Give back the entries exactly, ending with the "active version. *)" line.

_____

(* ===== verification/MemoryKeyManager.v ===== *)
(** * The in-memory key manager

    [internal/crypto/keymanager_memory.go]: AES key wrap of RFC 3394 and a
    manager that holds several versions of a master key, with rotation of the
    active version. *)
From S2P Require Import Prelude GoStd KeyManager.
Local Open Scope Z_scope.
Local Open Scope go_scope.

(** ** AES key wrap

    The block cipher of crypto/aes is a parameter: on 16-byte blocks and keys
    of 16, 24 or 32 bytes, decryption inverts encryption. *)

Class AESBlock := {
  aes_Encrypt : list byte → list byte → list byte;
  aes_Decrypt : list byte → list byte → list byte }.

Definition aes_key_size (key : list byte) : bool :=
  (len key =? 16) || (len key =? 24) || (len key =? 32).

Class AESBlockLaws `{AESBlock} : Prop := {
  aes_encrypt_length : ∀ key b, aes_key_size key = true → length b = 16%nat → length (aes_Encrypt key b) = 16%nat;
  aes_decrypt_encrypt : ∀ key b, aes_key_size key = true → length b = 16%nat →
    aes_Decrypt key (aes_Encrypt key b) = b }.

Definition errKeySize : error := Errorf "crypto/aes: invalid key size %d".
Definition defaultIV : list byte := replicate 8 xa6.

(** [binary.BigEndian.PutUint64(a, binary.BigEndian.Uint64(a)^t)] *)
Definition xor64 (a : list byte) (t : Z) : list byte := be_encode 8 (Z.lxor (be_decode a) t).

(** The counter of step [i] of round [j], over [n] registers. *)
Definition stepCounter (n j i : nat) : Z := wrap_u64 (Z.of_nat (n * j + i + 1)).

Section keywrap.
Context `{AESBlock}.

(** The registers: [A] and the eight-byte blocks. *)
Abbreviation regs := (list byte * list (list byte))%type.

Definition wrapStep (kek : list byte) (n j : nat) (st : regs) (i : nat) : regs :=
  let buf := aes_Encrypt kek (st.1 ++ st.2 !!! i) in
  (xor64 (take 8 buf) (stepCounter n j i), <[i := drop 8 buf]> st.2).

Definition unwrapStep (kek : list byte) (n j : nat) (st : regs) (i : nat) : regs :=
  let aCopy := xor64 st.1 (stepCounter n j i) in
  let buf := aes_Decrypt kek (aCopy ++ st.2 !!! i) in
  (take 8 buf, <[i := drop 8 buf]> st.2).

Definition wrapRounds (kek : list byte) (n : nat) (st : regs) : regs :=
  foldl (λ st j, foldl (wrapStep kek n j) st (seq 0 n)) st (seq 0 6).
Definition unwrapRounds (kek : list byte) (n : nat) (st : regs) : regs :=
  foldl (λ st j, foldl (unwrapStep kek n j) st (reverse (seq 0 n))) st (reverse (seq 0 6)).

(** The blocks [plaintext[i*8:]], [i < n]. *)
Definition blocks (n : nat) (l : list byte) : list (list byte) := (λ i, take 8 (drop (i * 8) l)) <$> seq 0 n.

Definition padKey (plaintext : list byte) : list byte :=
  if negb (len plaintext %i 8 =? 0) || (len plaintext <? 16) then
    let padded := resize ((length plaintext + 7) / 8 * 8)%nat x00 plaintext in
    if len padded <? 16 then resize 16 x00 padded else padded
  else plaintext.

Definition aesKeyWrap (kek plaintext : list byte) : result (list byte) :=
  let plaintext := padKey plaintext in
  if negb (aes_key_size kek) then Err errKeySize else
  let n := (length plaintext / 8)%nat in
  let '(a, r) := wrapRounds kek n (defaultIV, blocks n plaintext) in
  Ok (a ++ concat r).

Definition aesKeyUnwrap (kek ciphertext : list byte) : result (list byte) :=
  if (len ciphertext <? 24) || negb (len ciphertext %i 8 =? 0) then
    Err (Errorf "keymanager/memory: invalid wrapped key length")
  else if negb (aes_key_size kek) then Err errKeySize else
  let n := (length ciphertext / 8 - 1)%nat in
  let '(a, r) := unwrapRounds kek n (take 8 ciphertext, blocks n (drop 8 ciphertext)) in
  if negb (bool_decide (a = defaultIV)) then
    Err (Errorf "keymanager/memory: integrity check failed — wrong key or corrupted ciphertext")
  else Ok (concat r).
End keywrap.

(** ** Correctness of the key wrap *)

Lemma foldl_undo {A B} (f g : A → B → A) (I : A → Prop) (ok : B → Prop) :
  (∀ s x, I s → ok x → I (f s x) ∧ g (f s x) x = s) →
  ∀ l s, I s → Forall ok l → I (foldl f s l) ∧ foldl g (foldl f s l) (reverse l) = s.
Proof.
  intros Hfg l. induction l as [|x l IH]; intros s Hs Hl; [done|].
  apply Forall_cons in Hl as [Hx Hl]. destruct (Hfg s x Hs Hx) as [Hs' Hu].
  destruct (IH (f s x) Hs' Hl) as [? E]. cbn [foldl]. split; [done|].
  rewrite reverse_cons, foldl_app, E. exact Hu.
Qed.

Lemma length_xor64 a t : length (xor64 a t) = 8%nat.
Proof. apply length_be_encode. Qed.

Lemma xor64_involutive a t : length a = 8%nat → 0 ≤ t < 2 ^ 64 → xor64 (xor64 a t) t = a.
Proof.
  intros Ha Ht. unfold xor64. rewrite be_decode_encode. pose proof (be_decode_range a) as Hr. rewrite Ha in Hr.
  change (8 * Z.of_nat 8) with 64 in *. rewrite Z.mod_small.
  - rewrite Z.lxor_assoc, Z.lxor_nilpotent, Z.lxor_0_r. by apply be_encode_decode.
  - assert (Hn : 0 ≤ Z.lxor (be_decode a) t) by (apply Z.lxor_nonneg; lia). split; [done|].
    destruct (decide (Z.lxor (be_decode a) t = 0)) as [->|]; [lia|]. apply Z.log2_lt_pow2; [lia|].
    pose proof (Z.log2_lxor (be_decode a) t ltac:(lia) ltac:(lia)).
    assert (∀ x, 0 ≤ x < 2 ^ 64 → Z.log2 x < 64) as Hlog.
    { intros x Hx. destruct (decide (x = 0)) as [->|]; [done|]. apply Z.log2_lt_pow2; lia. }
    pose proof (Hlog _ Hr). pose proof (Hlog _ Ht). lia.
Qed.

Section wrap_correct.
Context `{AESBlock} `{!AESBlockLaws} (kek : list byte) (Hkek : aes_key_size kek = true).

Definition regs_ok (n : nat) (st : list byte * list (list byte)) : Prop :=
  length st.1 = 8%nat ∧ length st.2 = n ∧ Forall (λ b, length b = 8%nat) st.2.

Lemma unwrap_wrapStep n j st i :
  regs_ok n st → (i < n)%nat →
  regs_ok n (wrapStep kek n j st i) ∧ unwrapStep kek n j (wrapStep kek n j st i) i = st.
Proof using All.
  destruct st as [a r]. intros (Ha & Hn & Hr) Hi. unfold wrapStep, unwrapStep. cbn [fst snd] in *.
  destruct (lookup_lt_is_Some_2 r i) as [b Hb]; [lia|]. pose proof (Forall_lookup_1 _ _ _ _ Hr Hb) as Hlb. cbn in Hlb.
  rewrite (list_lookup_total_correct _ _ _ Hb).
  assert (Hab : length (a ++ b) = 16%nat) by (rewrite length_app; lia).
  pose proof (aes_encrypt_length kek _ Hkek Hab) as Hbuf. set (buf := aes_Encrypt kek (a ++ b)) in *.
  assert (Ht8 : length (take 8 buf) = 8%nat) by (rewrite length_take; lia).
  split.
  - split_and!; cbn; [apply length_xor64|by rewrite length_insert|]. apply Forall_insert; [done|]. rewrite length_drop. lia.
  - rewrite xor64_involutive; [|done|pose proof (wrap_u64_range (Z.of_nat (n * j + i + 1))) as Hw; unfold is_u64, stepCounter in *; lia].
    rewrite list_lookup_total_insert_eq by lia. rewrite take_drop. unfold buf. rewrite aes_decrypt_encrypt by done.
    rewrite <-Ha at 1. rewrite take_app_length. f_equal. rewrite list_insert_insert_eq.
    rewrite <-Ha, drop_app_length. by apply list_insert_id.
Qed.

Lemma unwrap_wrapRounds n st :
  regs_ok n st → regs_ok n (wrapRounds kek n st) ∧ unwrapRounds kek n (wrapRounds kek n st) = st.
Proof using All.
  intros Hst. unfold wrapRounds, unwrapRounds.
  apply (foldl_undo _ _ (regs_ok n) (λ _, True)); [|done|by apply Forall_true].
  intros s j Hs _. apply (foldl_undo _ _ (regs_ok n) (λ i, (i < n)%nat)); [|done|].
  - intros s' i Hs' Hi. by apply unwrap_wrapStep.
  - apply Forall_forall. intros i [? ?]%elem_of_seq. lia.
Qed.

Lemma concat_blocks n l : concat (blocks n l) = take (n * 8) l.
Proof using.
  unfold blocks. induction n as [|n IH]; [done|].
  rewrite seq_S, fmap_app, concat_app, IH. cbn [fmap list_fmap concat]. rewrite app_nil_r, Nat.add_0_l.
  replace (S n * 8)%nat with (n * 8 + 8)%nat by lia. symmetry. apply take_add_drop.
Qed.

Lemma blocks_ok n l : length l = (n * 8)%nat → length (blocks n l) = n ∧ Forall (λ b, length b = 8%nat) (blocks n l).
Proof using.
  intros Hl. unfold blocks. split; [by rewrite length_fmap, length_seq|].
  apply Forall_fmap, Forall_forall. intros i [? ?]%elem_of_seq. cbn. rewrite length_take, length_drop. lia.
Qed.

Lemma blocks_concat n r :
  length r = n → Forall (λ b, length b = 8%nat) r → blocks n (concat r) = r ∧ length (concat r) = (n * 8)%nat.
Proof using.
  intros <- Hr. unfold blocks.
  enough (G : ∀ k, (k ≤ length r)%nat → length (concat (drop k r)) = ((length r - k) * 8)%nat ∧
              (λ i, take 8 (drop (i * 8) (concat r))) <$> seq k (length r - k) = drop k r).
  { destruct (G 0%nat) as [G1 G2]; [lia|]. rewrite Nat.sub_0_r in *. done. }
  assert (Hdrop : ∀ k, (k ≤ length r)%nat → drop (k * 8) (concat r) = concat (drop k r)).
  { induction Hr as [|b r Hb Hr IH]; intros [|k] Hk; [done..|]. cbn in Hk. cbn [drop concat Nat.mul].
    change (S k * 8)%nat with (8 + k * 8)%nat. rewrite <-drop_drop, (drop_app_length' b (concat r) 8) by done. apply IH. lia. }
  intros k Hk. remember (length r - k)%nat as d eqn:Hd. revert k Hk Hd. induction d as [|d IH]; intros k Hk Hd.
  - rewrite drop_ge by lia. done.
  - destruct (lookup_lt_is_Some_2 r k) as [b Hb]; [lia|]. rewrite (drop_S _ _ _ Hb).
    destruct (IH (S k)) as [IH1 IH2]; [lia..|]. pose proof (Forall_lookup_1 _ _ _ _ Hr Hb) as Hlb. cbn in Hlb.
    cbn [concat]. rewrite length_app, IH1, Hlb. split; [lia|].
    cbn [seq fmap list_fmap]. rewrite IH2, Hdrop, (drop_S _ _ _ Hb) by lia. cbn [concat].
    rewrite <-Hlb at 1. by rewrite take_app_length.
Qed.

Lemma padKey_length p : ∃ n, length (padKey p) = (n * 8)%nat ∧ (2 ≤ n)%nat.
Proof using.
  unfold padKey. destruct (Z.eqb_spec (Z.rem (len p) 8) 0) as [Hm|Hm]; cbn [negb orb].
  - destruct (Z.ltb_spec (len p) 16); [destruct (Z.ltb_spec (len (resize ((length p + 7) / 8 * 8) x00 p)) 16)|].
    + exists 2%nat. rewrite length_resize. lia.
    + exists ((length p + 7) / 8)%nat. rewrite length_resize in *. lia.
    + exists (length p / 8)%nat. rewrite Z.rem_mod_nonneg in Hm by lia.
      pose proof (Z.div_mod (len p) 8 ltac:(lia)). change 8 with (Z.of_nat 8) in *. rewrite <-Nat2Z.inj_div in *. lia.
  - destruct (Z.ltb_spec (len (resize ((length p + 7) / 8 * 8) x00 p)) 16); rewrite length_resize in *.
    + exists 2%nat. done.
    + exists ((length p + 7) / 8)%nat. lia.
Qed.

(** Unwrapping what was wrapped gives the padded key. *)
Lemma aesKeyUnwrap_wrap p :
  ∃ c, aesKeyWrap kek p = Ok c ∧ len c = len (padKey p) + 8 ∧ aesKeyUnwrap kek c = Ok (padKey p).
Proof using All.
  destruct (padKey_length p) as (n & Hn & Hn2). unfold aesKeyWrap. rewrite Hkek, Hn, Nat.div_mul by lia. cbn [negb].
  destruct (blocks_ok n (padKey p) Hn) as [Hbl Hb8].
  destruct (unwrap_wrapRounds n (defaultIV, blocks n (padKey p))) as [(Ha & Hr & Hr8) Hun]; [done|].
  destruct (wrapRounds _ _ _) as [a r] eqn:E. cbn [fst snd] in *. eexists; split; [done|].
  destruct (blocks_concat n r Hr Hr8) as [Hbc Hlc].
  assert (Hlen : length (a ++ concat r) = (8 + n * 8)%nat) by (rewrite length_app; lia).
  split; [rewrite Hlen; lia|]. unfold aesKeyUnwrap. rewrite Hlen, Hkek.
  rewrite (proj2 (Z.ltb_ge _ _)) by lia. rewrite Z.rem_mod_nonneg by lia.
  replace (Z.of_nat (8 + n * 8) `mod` 8) with 0 by (replace (Z.of_nat (8 + n * 8)) with ((1 + Z.of_nat n) * 8) by lia; by rewrite Z.mod_mul).
  cbn [Z.eqb negb orb]. replace ((8 + n * 8) / 8 - 1)%nat with n
    by (replace (8 + n * 8)%nat with ((1 + n) * 8)%nat by lia; rewrite Nat.div_mul by lia; lia).
  rewrite <-Ha at 1. rewrite take_app_length. rewrite <-Ha at 1. rewrite drop_app_length, Hbc, Hun.
  rewrite bool_decide_eq_true_2 by done. cbn [negb]. by rewrite concat_blocks, take_ge by lia.
Qed.
End wrap_correct.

_____

> [COMPLETED EXERCISE]:
(* ===== verification/MemoryKeyManager.v ===== *)
(** * The in-memory key manager

    [internal/crypto/keymanager_memory.go]: AES key wrap of RFC 3394 and a
    manager that holds several versions of a master key, with rotation of the
    active version. *)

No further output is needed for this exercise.